I understand how you feel mweber, I have been mad at God in my life because of the things my family went through but I learned in time that it's not the right thing to do and everything happens for a reason, at least I want to think it does. Sometimes you feel like it's too much and you just want to find a reason why things happen or someone to blame. I know how it's like, but God has a plan for all of us and we should find a way to be grateful for what we have even when we go through our worst times.
 
thank you Amalia for the kind words. I hope I figure out what God has planned for me soon. And I definitely am grateful for my beautiful family, even though it feel like sometimes we are falling apart. Take care and God bless!
 
I am new here, and I was reading your post. I can relate. I was diagnosed with Crohns/Colitis and Reynauds Syndrome in 2004 and became permanently disabled from it in 2006. That has been a godsend because as you will read in a minute, working for me, is not recommended. They thought I had lupus in 2010...but recently I found out it isn't Lupus (at this time, but still could have it) but fibro. In the past 3 months I have been diagnosed with Sjogren's Syndrome, severe osteoarthritis, and now, fibro. I am fed up. I also found out thanks to my Crohn's I may have 'pre-cancerous' growths in my colon. I am so fed up that I told my gastro doc that he WILL NOT diagnose me with one more thing. It has taken me all these years to come to terms with my Crohns and now, I have to come to terms with the rest that was just dumped on me all at once. I am the type of person who ignores things, pushes myself to my limits and then wonders why I feel like crap. I don't like admitting I am 'sick'. Especially with illnesses that aren't 'recognizable by appearance' because people don't understand that I look fine on the outside but my inside is like a melting pot of ick.

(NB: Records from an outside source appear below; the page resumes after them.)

(* ===== verification/Proc.v ===== *)
(** * Processes: creation, exit and wait

    [src/kern/proc/proc.c], [wait.c], [proc_init] of [procinit.c], the parts of
    [fork.c] and of [td_destroy] in [thread.c] that concern processes.  A
    [proc_t *] is its index in [procs] plus one, [0] is [NULL].  Everything a
    call does while it holds [wait_lock] is one step, since [wait] holds it
    until [sleep] has released it; a call that sleeps is resumed by a step of
    its own.  A thread that sleeps on a channel has it in [chan]; [wakeup]
    makes all of them awake.  The status word that [wait] copies out and the
    signals sent are logs.  Page tables, descriptors and signal handlers of a
    process ([proc_recycle], [fork_thread_fs], [sigaction_clone]) are not part
    of this state. *)

From S2P Require Import Prelude Sched.
From Stdlib Require Import ZArith Lia Bool.
From stdpp Require Import base tactics numbers list.
Open Scope Z_scope.
(* ===== verification/FdTable.v ===== *)
(** * Descriptors: the kernel's table of open files and the tables of processes

    [src/kern/fs/fd/fd.c], [src/kern/fs/thread_fs.c], [openat] of
    [src/kern/fs/fd/file.c], [pipe] of [src/kern/fs/fd/pipe.c] and the console
    descriptors of [src/kern/fs/fd/console.c].  A descriptor of a process
    ([fdList]) is an index into the kernel's table [fds]; a bitmap says which
    entries are taken and [refcnt] how many descriptors name an entry.

    An entry's device is a table of functions; the devices, and the functions
    of the file system that [openat] calls, are the interfaces [FdRw], [FdClose],
    [FileStat] and [Vfs] over the state [W] behind them.  A process is named by its index.
    The calls of one process are taken one at a time; [fdAlloc] holds [mtx_fd],
    reference counts are changed atomically, and everything else a call touches
    is its own process's table or an entry that no one else names, so a call is
    one step.  A process with several threads is the subject of
    [fork_during_open_panics]. *)

From S2P Require Import Prelude.
From Stdlib Require Import ZArith Lia Bool.
From stdpp Require Import base tactics numbers list.
Open Scope Z_scope.

(** ** Data *)

Record Fd : Type := MkFdesc {
  dirent : Z;
  pipe_ : Z;
  type_ : Z;
  offset : Z;
  flags : Z;
  st_mode : Z;
  fd_dev : Z;
  refcnt : Z;
  socket : Z
}.
Definition zeroFd : Fd := MkFdesc 0 0 0 0 0 0 0 0 0.
Definition with_refcnt n x := MkFdesc x.(dirent) x.(pipe_) x.(type_) x.(offset) x.(flags) x.(st_mode) x.(fd_dev) n x.(socket).
Definition with_offset o x := MkFdesc x.(dirent) x.(pipe_) x.(type_) o x.(flags) x.(st_mode) x.(fd_dev) x.(refcnt) x.(socket).
Definition with_flags f x := MkFdesc x.(dirent) x.(pipe_) x.(type_) x.(offset) f x.(st_mode) x.(fd_dev) x.(refcnt) x.(socket).
(** What [openat], [pipe] and the console set of a fresh entry. *)
Definition opened d p t o f m dev x := MkFdesc d p t o f m dev x.(refcnt) x.(socket).

Record thread_fs : Type := MkTfs {
  fdList : list Z;
  cwd : list Z;
  cwd_dirent : Z;
  mmap_addr : Z;
  rlimit_files_cur : Z;
  rlimit_files_max : Z
}.
Definition with_fdList l t := MkTfs l t.(cwd) t.(cwd_dirent) t.(mmap_addr) t.(rlimit_files_cur) t.(rlimit_files_max).
Definition with_cwd c t := MkTfs t.(fdList) c t.(cwd_dirent) t.(mmap_addr) t.(rlimit_files_cur) t.(rlimit_files_max).
Definition with_cwd_dirent d t := MkTfs t.(fdList) t.(cwd) d t.(mmap_addr) t.(rlimit_files_cur) t.(rlimit_files_max).
Definition with_rlimit c m t := MkTfs t.(fdList) t.(cwd) t.(cwd_dirent) t.(mmap_addr) c m.

Definition FDNUM : Z := 1024.
Definition MAX_FD_COUNT : Z := 256.
Definition AT_FDCWD : Z := -100.
Definition EBADF : Z := 9.
Definition EFAULT : Z := 14.
Definition EINVAL : Z := 22.
Definition ENFILE : Z := 23.
Definition EMFILE : Z := 24.
Definition ESPIPE : Z := 29.
Definition O_RDONLY : Z := 0.
Definition O_WRONLY : Z := 1.
Definition O_RDWR : Z := 2.
Definition O_ACCMODE : Z := 3.
Definition O_CREATE : Z := 64.
Definition O_TRUNC : Z := 512.
Definition O_APPEND : Z := 1024.
Definition O_CLOEXEC : Z := 524288.
Definition dev_file : Z := 1.
Definition dev_pipe : Z := 2.
Definition dev_console : Z := 3.
Definition MMAP_START : Z := 25769803776.

(** The device tables [&fd_dev_file], [&fd_dev_pipe] and [&fd_dev_console]. *)
Definition fd_dev_file : Z := 102.
Definition fd_dev_pipe : Z := 112.
Definition fd_dev_console : Z := 99.
(* ===== verification/Signal.v ===== *)
(** * Signals

    [src/kern/signal/sigevent.c], [sigqueue.c], [sigsend.c], [siginfo.c],
    [sigentry.c], [sigwait.c], [src/include/signal/sigset.h] and the calls
    [sys_sigaction], [sys_sigreturn], [sys_sigprocmask], [sys_sigsuspend],
    [sys_tkill] and [sys_kill] of
    [src/kern/syscall/sys_signal.c].  A pending signal is an event of a pool; it
    is queued at its thread, and on the way back to user space [sig_check] picks
    one and makes the thread run the handler on the saved context, to which
    [sig_return] goes back.

    Events are numbered from 1, [0] is [NULL]; the actions of all processes are
    one array of bytes, as in the code, so that a copy that is too long reaches
    the next one.  Each definition is what its function does while it holds the
    thread's lock.  What is copied to user space is a log; the bytes a call
    reads from there are an argument; the sizes of [siginfo_t] and [ucontext_t]
    are parameters. *)

From S2P Require Import Prelude Bytes Sched.
From Stdlib Require Import ZArith Lia Bool.
From stdpp Require Import base tactics numbers list.
Open Scope Z_scope.

(** ** Signal sets *)

Definition SIGNAL_MAX : Z := 128.
(** Sixteen bytes; signal [signo] is bit [signo - 1]. *)
Definition sigset_t : Type := list Z.
Definition sigset_init : sigset_t := replicate 16 0.
Definition sig_ok (signo : Z) : bool := (0 <=? signo - 1) && (signo - 1 <? SIGNAL_MAX).
Definition sigset_bit (set : sigset_t) (n : Z) : bool := negb (Z.land (byte_at set (n / 8)) (Z.shiftl 1 (n mod 8)) =? 0).
Definition sigset_set {S} (set : sigset_t) (signo : Z) : M S sigset_t :=
  let n := signo - 1 in
  massert (sig_ok signo) ;;;
  ret (<[Z.to_nat (n / 8) := wrap8 (Z.lor (byte_at set (n / 8)) (Z.shiftl 1 (n mod 8)))]> set).
Definition sigset_clear {S} (set : sigset_t) (signo : Z) : M S sigset_t :=
  let n := signo - 1 in
  massert (sig_ok signo) ;;;
  ret (<[Z.to_nat (n / 8) := wrap8 (Z.land (byte_at set (n / 8)) (Z.lnot (Z.shiftl 1 (n mod 8))))]> set).
Definition sigset_isset {S} (set : sigset_t) (signo : Z) : M S bool :=
  massert (sig_ok signo) ;;; ret (sigset_bit set (signo - 1)).
Definition sigset_or (set1 set2 : sigset_t) : sigset_t := zip_with Z.lor set1 set2.
(** The first [size] bytes only. *)
Definition sigset_block (dst src : sigset_t) (size : Z) : sigset_t :=
  let limit := Z.to_nat (Z.min 16 size) in zip_with Z.lor (take limit dst) (take limit src) ++ drop limit dst.
Definition sigset_unblock (dst src : sigset_t) (size : Z) : sigset_t :=
  let limit := Z.to_nat (Z.min 16 size) in zip_with (fun a b => wrap8 (Z.land a (Z.lnot b))) (take limit dst) (take limit src) ++ drop limit dst.
(* ===== verification/ITimer.v ===== *)
(** * Clocks and interval timers

    [src/kern/dev/timer.c] (the conversions of the cycle counter),
    [src/kern/signal/itimer.c] and the calls [sys_setitimer] and [sys_getitimer]
    of [src/kern/syscall/sys_signal.c].  A timer is a block of the heap, linked
    at the head of one list; a tick sends [SIGALRM] to the threads whose timers
    ran out, with the signals of [Signal].

    The frequency of the counter is a parameter, one of the two in
    [src/include/feature.h]; the counter is an argument of the operations that
    read it.  Blocks are numbered; [kmalloc] is an interface: a block that is in
    nobody's use. *)

From S2P Require Import Prelude Bytes Sched Signal.
From Stdlib Require Import ZArith Lia Bool.
From stdpp Require Import base tactics numbers list.
Open Scope Z_scope.

(** ** Time *)

Definition USEC_PER_SEC : Z := 1000000.
Definition NSEC_PER_SEC : Z := 1000000000.
Record timeval_t : Type := MkTv { tv_sec : Z; tv_usec : Z }.
Record timespec_t : Type := MkTs { ts_sec : Z; ts_nsec : Z }.

Section Time.
Context (CLOCK_PER_SEC : Z).

Definition CLOCK_PER_USEC : Z := CLOCK_PER_SEC / USEC_PER_SEC.
Definition NSEC_PER_CLOCK : Z := NSEC_PER_SEC / CLOCK_PER_SEC.
Definition CLOCK_TO_NSEC (clk : Z) : Z := wrap64 (clk * NSEC_PER_CLOCK).
Definition CLOCK_TO_USEC (clk : Z) : Z := clk / CLOCK_PER_USEC.
Definition CLOCK_TO_SEC (clk : Z) : Z := clk / CLOCK_PER_SEC.
Definition RTC_CLOCK_CNT_OFFSET : Z := 1000 * CLOCK_PER_SEC.
(** [rdtime] is what the counter shows. *)
Definition time_mono_clock (rdtime : Z) : Z := rdtime.
Definition time_rtc_clock (rdtime : Z) : Z := wrap64 (time_mono_clock rdtime + RTC_CLOCK_CNT_OFFSET).
Definition time_mono_ns (rdtime : Z) : Z := CLOCK_TO_NSEC (time_mono_clock rdtime).
Definition time_mono_us (rdtime : Z) : Z := CLOCK_TO_USEC (time_mono_clock rdtime).
Definition time_rtc_ns (rdtime : Z) : Z := CLOCK_TO_NSEC (time_rtc_clock rdtime).
Definition time_rtc_us (rdtime : Z) : Z := CLOCK_TO_USEC (time_rtc_clock rdtime).
Definition time_rtc_tv (rdtime : Z) : timeval_t :=
  let clk := time_rtc_clock rdtime in MkTv (CLOCK_TO_SEC clk) (CLOCK_TO_USEC clk mod USEC_PER_SEC).
Definition time_mono_tv (rdtime : Z) : timeval_t :=
  let clk := time_mono_clock rdtime in MkTv (CLOCK_TO_SEC clk) (CLOCK_TO_USEC clk mod USEC_PER_SEC).
Definition time_rtc_ts (rdtime : Z) : timespec_t :=
  let clk := time_rtc_clock rdtime in MkTs (CLOCK_TO_SEC clk) (CLOCK_TO_NSEC clk mod NSEC_PER_SEC).
Definition time_mono_ts (rdtime : Z) : timespec_t :=
  let clk := time_mono_clock rdtime in MkTs (CLOCK_TO_SEC clk) (CLOCK_TO_NSEC clk mod NSEC_PER_SEC).
Definition TV_USEC (tv : timeval_t) : Z := wrap64 (tv.(tv_sec) * USEC_PER_SEC + tv.(tv_usec)).
Definition TS_USEC (ts : timespec_t) : Z := wrap64 (ts.(ts_sec) * USEC_PER_SEC + ts.(ts_nsec) / (NSEC_PER_SEC / USEC_PER_SEC)).

Definition cycle_to_timeval (cycles : Z) : timeval_t := MkTv (cycles / CLOCK_PER_SEC) ((cycles / CLOCK_PER_USEC) mod USEC_PER_SEC).
Definition timeval_to_cycle (val : timeval_t) : Z := wrap64 (val.(tv_sec) * CLOCK_PER_SEC + val.(tv_usec) * CLOCK_PER_USEC).
End Time.

(** ** Data *)

Record itimerval : Type := MkItv { it_interval : timeval_t; it_value : timeval_t }.
Record itimer_info_t : Type := MkIt { it_start : Z; it_last_time : Z; it_period : Z; it_td : Z }.
Record itst : Type := MkItst { it_block : Z -> itimer_info_t; itimer_head : list Z; it_signals : sgst }.
Definition set_block f t := MkItst f t.(itimer_head) t.(it_signals).
Definition set_head l t := MkItst t.(it_block) l t.(it_signals).
Definition set_signals g t := MkItst t.(it_block) t.(itimer_head) g.
Definition upd_it (it : Z) (f : itimer_info_t -> itimer_info_t) : M itst unit := modify (fun t => set_block (upd t.(it_block) it (f (t.(it_block) it))) t).
Definition with_start n x := MkIt n x.(it_last_time) x.(it_period) x.(it_td).
Definition with_last n x := MkIt x.(it_start) n x.(it_period) x.(it_td).
Definition with_period n x := MkIt x.(it_start) x.(it_last_time) n x.(it_td).
Definition with_owner td x := MkIt x.(it_start) x.(it_last_time) x.(it_period) td.
Definition on_signals {A} (c : M sgst A) : M itst A :=
  fun t => match c t.(it_signals) with Ok (a, g) => Ok (a, set_signals g t) | Err f => Err f end.
Definition SIGALRM : Z := 14.

(** What the heap promises: a block that no timer uses. *)
Class TimerHeap : Type := { it_fresh : list Z -> Z; it_fresh_ok : forall l, it_fresh l ∉ l }.

(** ** Operations *)

Section Timers.
Context (CLOCK_PER_SEC : Z) `{TimerHeap}.
(* ===== verification/Socket.v ===== *)
(** * Sockets

    [src/kern/fs/socket.c] and [src/include/fs/socket.h].  A table of 128
    sockets of one host: a stream socket has a ring buffer for what its peer
    writes, a listening one a queue of addresses that want to connect, a
    datagram one a queue of messages of a pool.  Peers find each other by their
    ports.

    The state has the sockets, the pool, the memory of the processes, and the
    depths of the recursive spin locks of every socket: [mtx_unlock] of a lock
    that is not held stops the kernel.  An operation is a run from its first line
    to [sleep] or to its return; one that sleeps releases the lock it sleeps with
    and has a second definition, the run after it was woken.  [wakeup] is a log
    of channels.  Descriptors are those of [FdTable]; in an entry a socket is its
    index plus one, so that [0] is [NULL]. *)

From S2P Require Import Prelude Bytes Cluster Pipe FdTable.
From Stdlib Require Import ZArith Lia Bool.
From stdpp Require Import base tactics numbers list.
Open Scope Z_scope.

(** ** Data *)

Definition SOCKET_COUNT : Z := 128.
Definition PENDING_COUNT : Z := 128.
Definition MESSAGE_COUNT : Z := 512.
Definition SOCKET_BUFFER_SIZE : Z := 131072.
Definition PAGE_SIZE : Z := 4096.
Definition SOCK_STREAM : Z := 1.
Definition SOCK_DGRAM : Z := 2.
Definition SHUT_RD : Z := 0.
Definition SHUT_WR : Z := 1.
Definition SHUT_RDWR : Z := 2.
Definition O_NONBLOCK : Z := 2048.
Definition EAGAIN : Z := 11.
Definition dev_socket : Z := 4.
(** [&fd_dev_socket]. *)
Definition fd_dev_socket : Z := 115.
Definition SOCK_IS_UDP (t : Z) : bool := Z.land t 15 =? SOCK_DGRAM.

Record SocketAddr : Type := MkSA { family : Z; port : Z; saddr : Z }.
Definition zero_sa : SocketAddr := MkSA 0 0 0.
Record Message : Type := MkMsg { m_from : SocketAddr; m_data : Z -> Z; m_length : Z }.
Record Socket : Type := MkSock {
  used : bool;
  type : Z;
  addr : SocketAddr;
  target_addr : SocketAddr;
  socketReadPos : Z;
  socketWritePos : Z;
  bufferAddr : option (Z -> Z);
  waiting_queue : Z -> SocketAddr;
  waiting_h : Z;
  waiting_t : Z;
  listening : bool;
  is_close : bool;
  opposite_write_close : bool;
  tid : Z;
  self_read_close : bool;
  self_write_close : bool;
  messages : list Z;
  udp_is_connect : bool;
  opposite : Z
}.
(** What a socket's threads sleep on. *)
Inductive chan : Type := CQueue (i : Z) | CSlot (i pos : Z) | CRead (i : Z) | CWrite (i : Z) | CMessages (i : Z).
Record net : Type := MkNet {
  sockets : Z -> Socket;
  socket_bitmap : Z -> Z;
  message_pool : Z -> Message;
  message_free_list : list Z;
  local_port : Z;
  umem : Z -> Z -> Z;
  lock : Z -> Z;
  state_lock : Z -> Z;
  woken : list chan
}.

So what to do? Acknowledge the illness. Acknowledge it's impact on your life and those around you. And every so often, I give into it. I let myself have what I call my 'pity party' and then move on. While it's not a cure, it does help. Somewhat.

Having a good support group, both here and at home helps too. And having a doctor who actually believes in fibro and believes in YOU is an immense help.

I still don't want to believe a higher power has dumped this on me, but then I figure it must think I am strong enough to tolerate it. Maybe we are the ones that higher power believes can share the word, find a cure and bring awareness. In my opinion, nothing happens without a reason, and maybe too, when we find our own reason, it will also make it more tolerable. Who knows. Hang in there, and accept that you are who you are with what you have... and be thankful that you wake each morning and can witness the sunshine. :)
 
I also found it so hard to beleive when they told me I had fibro, to this day a part of me still thinks this isn't true (specially during the good days), but as soon as my symptoms start to flare up... I'm faced with the proof this is something real, and I'm not going to scape from it by just denying it :( Don't worry, after a while you will come to terms with it, just like I'm still doing... it takes a while, but we'll eventually get there. Have hope, at least you weren't diagnosed with a terminal disease.